START RECORDS FOR THE TASK

(** Persistence.  Restoring the entries and tombstones of a registry, in
    whatever order the entries were written, gives back its entries and its
    public-key index. *)
Theorem restore_entries (r fresh : Registry) (es : list NodeEntry)
  (Hr : wf r) (Hes : es ≡ₚ (map_to_list (entries r)).*2) :
  let r' := restore fresh es (consumed_one_time r) in
  entries r' = entries r /\ pubkeys r' = pubkeys r /\ consumed_one_time r' = consumed_one_time r.
Proof.
  destruct Hr as [He Hp _ _].
  assert (Hin : forall e, e ∈ es <-> entries r !! node_id e = Some e).
  { intros e. rewrite Hes. rewrite list_elem_of_fmap. split.
    - intros ([i x] & -> & Hx%elem_of_map_to_list). cbn. by destruct (He _ _ Hx) as [-> _].
    - intros H. exists (node_id e, e). split; [done|]. by apply elem_of_map_to_list. }
  assert (Hnd : NoDup (node_id <$> es)).
  { rewrite Hes. rewrite <- list_fmap_compose.
    erewrite list_fmap_ext; [apply NoDup_fst_map_to_list|]. intros i [j x] Hx. cbn.
    apply list_elem_of_lookup_2, elem_of_map_to_list in Hx. by destruct (He _ _ Hx). }
  assert (Hnp : NoDup (static_pubkey <$> es)).
  { apply NoDup_fmap_2_strong; [|by eapply NoDup_fmap_1].
    intros x y Hx%Hin Hy%Hin Heq. destruct (He _ _ Hx) as [_ Hx'], (He _ _ Hy) as [_ Hy'].
    rewrite Heq in Hx'. rewrite Hx' in Hy'. injection Hy' as Hid. rewrite Hid in Hx. congruence. }
  unfold restore.
  rewrite restore_foldl. cbn. split_and!; [| |done]; apply map_eq; intros k; apply option_eq; intros v.
  - rewrite (foldl_insert_lookup node_id (fun e => e)); [|done|by intros; apply lookup_empty].
    rewrite lookup_empty. setoid_rewrite Hin. split.
    + by intros [(x & Hx & <- & <-)|?].
    + intros Hv. left. exists v. destruct (He _ _ Hv) as [<- _]. done.
  - rewrite (foldl_insert_lookup static_pubkey node_id); [|done|by intros; apply lookup_empty].
    rewrite lookup_empty. setoid_rewrite Hin. split.
    + intros [(x & Hx & <- & <-)|?]; [|done]. by apply He.
    + intros Hv. left. destruct (Hp _ _ Hv) as (e & Hx & Hs). exists e.
      destruct (He _ _ Hx) as [-> _]. done.
Qed.

(** ** A concrete registry *)

#[export] Instance toy_signer : IdentitySigner := {
  sign m := m;
  verify m b := bool_decide (m = b)
}.

#[export] Instance toy_signer_laws : SignerLaws toy_signer.
Proof. intros m. by apply bool_decide_eq_true. Qed.

Definition sample0 : Registry :=
  add_auth_key_spec (set_announce_whitelist (new 1) [sample_prefix 14]) "k" (simple OneTime).

Definition sample1 : Registry :=
  match register sample0 "k" (replicate 32 9) 0 ["172.20.0.0/16"] 7 (1, 1) with
  | Ok (_, r) => r
  | _ => sample0
  end.

Lemma sample_register :
  register sample0 "k" (replicate 32 9) 0 ["172.20.0.0/16"] 7 (1, 1) = Ok (NewNode 7, sample1).
Proof. vm_compute. reflexivity. Qed.

Lemma sample_steps0 :
  steps (new 1) [SetWhitelist [sample_prefix 14]; AddKey "k" (simple OneTime)] sample0.
Proof.
  eapply steps_cons; [apply step_whitelist; fall; apply sample_prefix_ok; auto|].
  eapply steps_cons; [apply step_add|]. constructor.
Qed.

Lemma sample0_wf : wf sample0.
Proof. eapply steps_preserve_wf; [apply registry_new_wf | apply sample_steps0]. Qed.

Lemma sample1_wf : wf sample1.
Proof. eapply register_preserves_wf; [apply sample0_wf | reflexivity | apply sample_register]. Qed.
(** The loop over the relays: push a candidate, then leave at the budget. *)
Fixpoint add_relays (budget : nat) (dest now : Z) (rs : list Z) (cs : list PathCandidate)
    (p : PathService) : list PathCandidate * PathService :=
  match rs with
  | [] => (cs, p)
  | r :: rs =>
      let '(id, p) := alloc_path_id p in
      let cs := cs ++ [candidate id [r; dest] now] in
      if decide (budget <= length cs)%nat then (cs, p) else add_relays budget dest now rs cs p
  end.

Definition rebuild (p : PathService) (source dest mx now : Z) (rs : list Z)
    : list PathCandidate * PathService :=
  let version := match map p !! (source, dest) with Some s => version s | None => 0 end + 1 in
  let '(id, p) := alloc_path_id p in
  let '(cs, p) := add_relays (Z.to_nat (clamp24 mx)) dest now rs [candidate id [dest] now] p in
  let set := mk_set version cs (clamp24 mx) in
  let p := push_to_participants p source dest rs set in
  (cs, set_map p (<[(source, dest) := set]> (map p))).

Definition request (p : PathService) (source dest mx now : Z) : list PathCandidate * PathService :=
  let rs := eligible (relays p) source dest in
  match map p !! (source, dest) with
  | Some set =>
      if expired set now then rebuild p source dest mx now rs
      else (candidates set, push_to_participants p source dest rs set)
  | None => rebuild p source dest mx now rs
  end.

(** ** Revocation and roster changes *)

Definition via (node : Z) (c : PathCandidate) : bool := bool_decide (node ∈ hops c).

Definition withdraw_all (p : PathService) (source dest : Z) (cs : list PathCandidate) : PathService :=
  foldl (fun p c => push_withdraw p ([source; dest] ++ hops c) dest (path_id c)) p cs.

Definition withdraw_relay_in_set (p : PathService) (source dest node : Z) : PathService :=
  match map p !! (source, dest) with
  | None => p
  | Some set =>
      let withdrawn := List.filter (via node) (candidates set) in
      if decide (withdrawn = []) then p
      else
        let set := mk_set (version set + 1)
          (List.filter (fun c => negb (via node c)) (candidates set)) (max set) in
        let p := set_map p
          (if decide (candidates set = []) then delete (source, dest) (map p)
           else <[(source, dest) := set]> (map p)) in
        let p := withdraw_all p source dest withdrawn in
        if decide (candidates set = []) then p
        else push_unique [] p (Update source dest set)
               ([source; dest] ++ concat (hops <$> candidates set))
  end.

Definition affects (p : PathService) (node : Z) (k : Z * Z) : bool :=
  bool_decide (fst k = node) || bool_decide (snd k = node) ||
  match map p !! k with Some set => existsb (via node) (candidates set) | None => false end.

Definition withdraw_one (node : Z) (p : PathService) (k : Z * Z) : PathService :=
  let '(source, dest) := k in
  if decide (source = node \/ dest = node) then
    match map p !! k with
    | Some set => withdraw_all (set_map p (delete k (map p))) source dest (candidates set)
    | None => p
    end
  else withdraw_relay_in_set p source dest node.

END RECORDS FOR THE TASK

WHAT YOU HAVE TO DO:
Show me each line of the listing above with "rebuild" in it.

ANSWER SECTION:
Definition rebuild (p : PathService) (source dest mx now : Z) (rs : list Z)
      if expired set now then rebuild p source dest mx now rs
  | None => rebuild p source dest mx now rs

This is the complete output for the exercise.